### [PROBLEM DESCRIPTION]
Retype each entry. Leave nothing out.

BEGIN INPUT RECORDS

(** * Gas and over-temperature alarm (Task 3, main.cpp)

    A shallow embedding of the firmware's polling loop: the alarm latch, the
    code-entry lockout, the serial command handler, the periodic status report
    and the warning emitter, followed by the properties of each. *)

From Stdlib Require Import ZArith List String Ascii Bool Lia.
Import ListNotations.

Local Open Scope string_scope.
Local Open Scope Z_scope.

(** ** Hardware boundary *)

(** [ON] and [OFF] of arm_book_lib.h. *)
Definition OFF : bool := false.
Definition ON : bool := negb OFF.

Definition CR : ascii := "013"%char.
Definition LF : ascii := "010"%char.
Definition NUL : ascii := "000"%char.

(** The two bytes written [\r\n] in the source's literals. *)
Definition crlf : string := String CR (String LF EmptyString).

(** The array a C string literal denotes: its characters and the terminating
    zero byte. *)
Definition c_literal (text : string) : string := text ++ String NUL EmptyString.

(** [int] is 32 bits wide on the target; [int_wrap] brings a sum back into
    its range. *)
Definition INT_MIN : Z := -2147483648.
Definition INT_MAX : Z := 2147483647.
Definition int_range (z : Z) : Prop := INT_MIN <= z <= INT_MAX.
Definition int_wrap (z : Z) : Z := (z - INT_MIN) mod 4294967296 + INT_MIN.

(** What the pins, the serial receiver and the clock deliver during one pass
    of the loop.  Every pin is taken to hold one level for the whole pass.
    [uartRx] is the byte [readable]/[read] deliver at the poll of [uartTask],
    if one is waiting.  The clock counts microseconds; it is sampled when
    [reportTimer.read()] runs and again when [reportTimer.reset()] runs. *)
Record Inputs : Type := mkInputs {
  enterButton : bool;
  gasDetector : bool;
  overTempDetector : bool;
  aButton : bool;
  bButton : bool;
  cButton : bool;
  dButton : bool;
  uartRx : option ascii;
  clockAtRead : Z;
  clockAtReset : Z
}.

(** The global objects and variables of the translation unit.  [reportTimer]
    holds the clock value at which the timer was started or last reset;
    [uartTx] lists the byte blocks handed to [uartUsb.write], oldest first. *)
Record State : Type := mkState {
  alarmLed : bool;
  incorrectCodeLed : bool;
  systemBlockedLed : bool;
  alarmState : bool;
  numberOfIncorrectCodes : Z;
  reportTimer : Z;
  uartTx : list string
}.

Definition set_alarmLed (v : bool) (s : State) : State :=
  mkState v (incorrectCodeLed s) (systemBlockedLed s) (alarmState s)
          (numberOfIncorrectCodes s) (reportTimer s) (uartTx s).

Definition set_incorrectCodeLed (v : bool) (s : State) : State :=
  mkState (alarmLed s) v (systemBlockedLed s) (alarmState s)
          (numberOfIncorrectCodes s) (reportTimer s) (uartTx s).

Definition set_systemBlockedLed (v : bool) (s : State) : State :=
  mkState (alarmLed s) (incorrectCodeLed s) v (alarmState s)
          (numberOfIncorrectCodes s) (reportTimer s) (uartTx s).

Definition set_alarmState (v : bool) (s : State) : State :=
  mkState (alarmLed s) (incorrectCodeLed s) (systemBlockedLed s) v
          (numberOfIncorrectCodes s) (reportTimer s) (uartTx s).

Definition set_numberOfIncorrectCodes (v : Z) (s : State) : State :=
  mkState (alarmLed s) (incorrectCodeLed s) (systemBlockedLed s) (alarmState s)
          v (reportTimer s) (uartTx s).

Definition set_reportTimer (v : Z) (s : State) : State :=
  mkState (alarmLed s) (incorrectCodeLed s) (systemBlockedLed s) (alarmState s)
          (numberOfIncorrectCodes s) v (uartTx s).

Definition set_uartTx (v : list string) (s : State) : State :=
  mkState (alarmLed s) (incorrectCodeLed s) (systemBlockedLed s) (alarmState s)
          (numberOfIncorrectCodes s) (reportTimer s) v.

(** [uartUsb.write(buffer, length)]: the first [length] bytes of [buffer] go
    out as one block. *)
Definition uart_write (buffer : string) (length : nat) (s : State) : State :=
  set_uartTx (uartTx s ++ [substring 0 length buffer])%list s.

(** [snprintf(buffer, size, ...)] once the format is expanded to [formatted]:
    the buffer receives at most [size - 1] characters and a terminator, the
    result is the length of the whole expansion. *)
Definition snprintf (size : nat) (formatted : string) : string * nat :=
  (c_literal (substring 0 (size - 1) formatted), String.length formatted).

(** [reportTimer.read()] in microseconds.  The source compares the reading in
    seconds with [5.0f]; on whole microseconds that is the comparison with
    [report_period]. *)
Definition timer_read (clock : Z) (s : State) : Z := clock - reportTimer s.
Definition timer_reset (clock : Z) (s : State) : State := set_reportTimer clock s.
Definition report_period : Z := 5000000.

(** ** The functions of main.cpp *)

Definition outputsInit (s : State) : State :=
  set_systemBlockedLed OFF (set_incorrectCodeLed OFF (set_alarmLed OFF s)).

END INPUT RECORDS

### [FINAL ANSWER]
(** * Gas and over-temperature alarm (Task 3, main.cpp)

    A shallow embedding of the firmware's polling loop: the alarm latch, the
    code-entry lockout, the serial command handler, the periodic status report
    and the warning emitter, followed by the properties of each. *)

From Stdlib Require Import ZArith List String Ascii Bool Lia.
Import ListNotations.

Local Open Scope string_scope.
Local Open Scope Z_scope.

(** ** Hardware boundary *)

(** [ON] and [OFF] of arm_book_lib.h. *)
Definition OFF : bool := false.
Definition ON : bool := negb OFF.

Definition CR : ascii := "013"%char.
Definition LF : ascii := "010"%char.
Definition NUL : ascii := "000"%char.

(** The two bytes written [\r\n] in the source's literals. *)
Definition crlf : string := String CR (String LF EmptyString).

(** The array a C string literal denotes: its characters and the terminating
    zero byte. *)
Definition c_literal (text : string) : string := text ++ String NUL EmptyString.

(** [int] is 32 bits wide on the target; [int_wrap] brings a sum back into
    its range. *)
Definition INT_MIN : Z := -2147483648.
Definition INT_MAX : Z := 2147483647.
Definition int_range (z : Z) : Prop := INT_MIN <= z <= INT_MAX.
Definition int_wrap (z : Z) : Z := (z - INT_MIN) mod 4294967296 + INT_MIN.

(** What the pins, the serial receiver and the clock deliver during one pass
    of the loop.  Every pin is taken to hold one level for the whole pass.
    [uartRx] is the byte [readable]/[read] deliver at the poll of [uartTask],
    if one is waiting.  The clock counts microseconds; it is sampled when
    [reportTimer.read()] runs and again when [reportTimer.reset()] runs. *)
Record Inputs : Type := mkInputs {
  enterButton : bool;
  gasDetector : bool;
  overTempDetector : bool;
  aButton : bool;
  bButton : bool;
  cButton : bool;
  dButton : bool;
  uartRx : option ascii;
  clockAtRead : Z;
  clockAtReset : Z
}.

(** The global objects and variables of the translation unit.  [reportTimer]
    holds the clock value at which the timer was started or last reset;
    [uartTx] lists the byte blocks handed to [uartUsb.write], oldest first. *)
Record State : Type := mkState {
  alarmLed : bool;
  incorrectCodeLed : bool;
  systemBlockedLed : bool;
  alarmState : bool;
  numberOfIncorrectCodes : Z;
  reportTimer : Z;
  uartTx : list string
}.

Definition set_alarmLed (v : bool) (s : State) : State :=
  mkState v (incorrectCodeLed s) (systemBlockedLed s) (alarmState s)
          (numberOfIncorrectCodes s) (reportTimer s) (uartTx s).

Definition set_incorrectCodeLed (v : bool) (s : State) : State :=
  mkState (alarmLed s) v (systemBlockedLed s) (alarmState s)
          (numberOfIncorrectCodes s) (reportTimer s) (uartTx s).

Definition set_systemBlockedLed (v : bool) (s : State) : State :=
  mkState (alarmLed s) (incorrectCodeLed s) v (alarmState s)
          (numberOfIncorrectCodes s) (reportTimer s) (uartTx s).

Definition set_alarmState (v : bool) (s : State) : State :=
  mkState (alarmLed s) (incorrectCodeLed s) (systemBlockedLed s) v
          (numberOfIncorrectCodes s) (reportTimer s) (uartTx s).

Definition set_numberOfIncorrectCodes (v : Z) (s : State) : State :=
  mkState (alarmLed s) (incorrectCodeLed s) (systemBlockedLed s) (alarmState s)
          v (reportTimer s) (uartTx s).

Definition set_reportTimer (v : Z) (s : State) : State :=
  mkState (alarmLed s) (incorrectCodeLed s) (systemBlockedLed s) (alarmState s)
          (numberOfIncorrectCodes s) v (uartTx s).

Definition set_uartTx (v : list string) (s : State) : State :=
  mkState (alarmLed s) (incorrectCodeLed s) (systemBlockedLed s) (alarmState s)
          (numberOfIncorrectCodes s) (reportTimer s) v.

(** [uartUsb.write(buffer, length)]: the first [length] bytes of [buffer] go
    out as one block. *)
Definition uart_write (buffer : string) (length : nat) (s : State) : State :=
  set_uartTx (uartTx s ++ [substring 0 length buffer])%list s.

(** [snprintf(buffer, size, ...)] once the format is expanded to [formatted]:
    the buffer receives at most [size - 1] characters and a terminator, the
    result is the length of the whole expansion. *)
Definition snprintf (size : nat) (formatted : string) : string * nat :=
  (c_literal (substring 0 (size - 1) formatted), String.length formatted).

(** [reportTimer.read()] in microseconds.  The source compares the reading in
    seconds with [5.0f]; on whole microseconds that is the comparison with
    [report_period]. *)
Definition timer_read (clock : Z) (s : State) : Z := clock - reportTimer s.
Definition timer_reset (clock : Z) (s : State) : State := set_reportTimer clock s.
Definition report_period : Z := 5000000.

(** ** The functions of main.cpp *)

Definition outputsInit (s : State) : State :=
  set_systemBlockedLed OFF (set_incorrectCodeLed OFF (set_alarmLed OFF s)).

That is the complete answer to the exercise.